[[ Material for this exercise, beginning ]]

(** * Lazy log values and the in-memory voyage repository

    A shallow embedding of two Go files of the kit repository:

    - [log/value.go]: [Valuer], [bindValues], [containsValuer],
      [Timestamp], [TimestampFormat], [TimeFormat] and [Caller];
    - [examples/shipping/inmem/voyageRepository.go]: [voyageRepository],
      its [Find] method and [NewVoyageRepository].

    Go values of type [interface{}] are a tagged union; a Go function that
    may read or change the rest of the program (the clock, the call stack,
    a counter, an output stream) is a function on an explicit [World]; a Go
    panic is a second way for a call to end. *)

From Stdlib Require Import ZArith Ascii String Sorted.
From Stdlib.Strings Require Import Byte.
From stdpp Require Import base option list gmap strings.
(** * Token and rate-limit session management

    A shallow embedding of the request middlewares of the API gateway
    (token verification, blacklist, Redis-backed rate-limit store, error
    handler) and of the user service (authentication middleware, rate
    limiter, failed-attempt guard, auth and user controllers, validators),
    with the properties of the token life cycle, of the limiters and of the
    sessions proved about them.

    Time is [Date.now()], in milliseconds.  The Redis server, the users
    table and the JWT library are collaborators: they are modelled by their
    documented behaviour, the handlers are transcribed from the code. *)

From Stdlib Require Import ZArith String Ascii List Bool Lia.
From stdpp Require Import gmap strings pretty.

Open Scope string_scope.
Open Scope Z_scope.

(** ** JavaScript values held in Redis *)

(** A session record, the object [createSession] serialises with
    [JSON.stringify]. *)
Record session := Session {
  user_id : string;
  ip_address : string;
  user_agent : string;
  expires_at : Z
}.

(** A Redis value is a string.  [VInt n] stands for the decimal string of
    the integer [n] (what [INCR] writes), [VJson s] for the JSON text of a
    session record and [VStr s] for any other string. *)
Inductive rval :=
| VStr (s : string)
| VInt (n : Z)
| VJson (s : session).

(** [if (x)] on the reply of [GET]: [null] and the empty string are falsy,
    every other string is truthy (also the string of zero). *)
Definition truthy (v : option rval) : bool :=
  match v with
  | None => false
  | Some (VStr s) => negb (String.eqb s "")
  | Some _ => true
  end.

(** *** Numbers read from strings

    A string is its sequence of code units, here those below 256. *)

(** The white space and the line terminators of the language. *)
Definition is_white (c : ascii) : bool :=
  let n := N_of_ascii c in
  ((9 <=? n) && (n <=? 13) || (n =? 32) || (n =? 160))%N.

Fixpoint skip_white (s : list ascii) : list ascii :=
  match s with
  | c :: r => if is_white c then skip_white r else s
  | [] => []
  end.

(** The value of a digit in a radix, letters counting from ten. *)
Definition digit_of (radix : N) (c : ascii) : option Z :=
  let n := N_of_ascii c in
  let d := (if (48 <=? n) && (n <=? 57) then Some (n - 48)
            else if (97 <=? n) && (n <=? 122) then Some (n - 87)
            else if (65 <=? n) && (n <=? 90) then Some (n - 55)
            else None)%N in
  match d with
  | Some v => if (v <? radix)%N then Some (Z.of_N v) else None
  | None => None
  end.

[[ Material for this exercise, end ]]

| Aim of the task |
The response must consist solely of the lines from the one with "From Stdlib Require Import ZArith String" through the end of the listing above, copied exactly; please include the first and the last.

| Expected output |
From Stdlib Require Import ZArith String Ascii List Bool Lia.
From stdpp Require Import gmap strings pretty.

Open Scope string_scope.
Open Scope Z_scope.

(** ** JavaScript values held in Redis *)

(** A session record, the object [createSession] serialises with
    [JSON.stringify]. *)
Record session := Session {
  user_id : string;
  ip_address : string;
  user_agent : string;
  expires_at : Z
}.

(** A Redis value is a string.  [VInt n] stands for the decimal string of
    the integer [n] (what [INCR] writes), [VJson s] for the JSON text of a
    session record and [VStr s] for any other string. *)
Inductive rval :=
| VStr (s : string)
| VInt (n : Z)
| VJson (s : session).

(** [if (x)] on the reply of [GET]: [null] and the empty string are falsy,
    every other string is truthy (also the string of zero). *)
Definition truthy (v : option rval) : bool :=
  match v with
  | None => false
  | Some (VStr s) => negb (String.eqb s "")
  | Some _ => true
  end.

(** *** Numbers read from strings

    A string is its sequence of code units, here those below 256. *)

(** The white space and the line terminators of the language. *)
Definition is_white (c : ascii) : bool :=
  let n := N_of_ascii c in
  ((9 <=? n) && (n <=? 13) || (n =? 32) || (n =? 160))%N.

Fixpoint skip_white (s : list ascii) : list ascii :=
  match s with
  | c :: r => if is_white c then skip_white r else s
  | [] => []
  end.

(** The value of a digit in a radix, letters counting from ten. *)
Definition digit_of (radix : N) (c : ascii) : option Z :=
  let n := N_of_ascii c in
  let d := (if (48 <=? n) && (n <=? 57) then Some (n - 48)
            else if (97 <=? n) && (n <=? 122) then Some (n - 87)
            else if (65 <=? n) && (n <=? 90) then Some (n - 55)
            else None)%N in
  match d with
  | Some v => if (v <? radix)%N then Some (Z.of_N v) else None
  | None => None
  end.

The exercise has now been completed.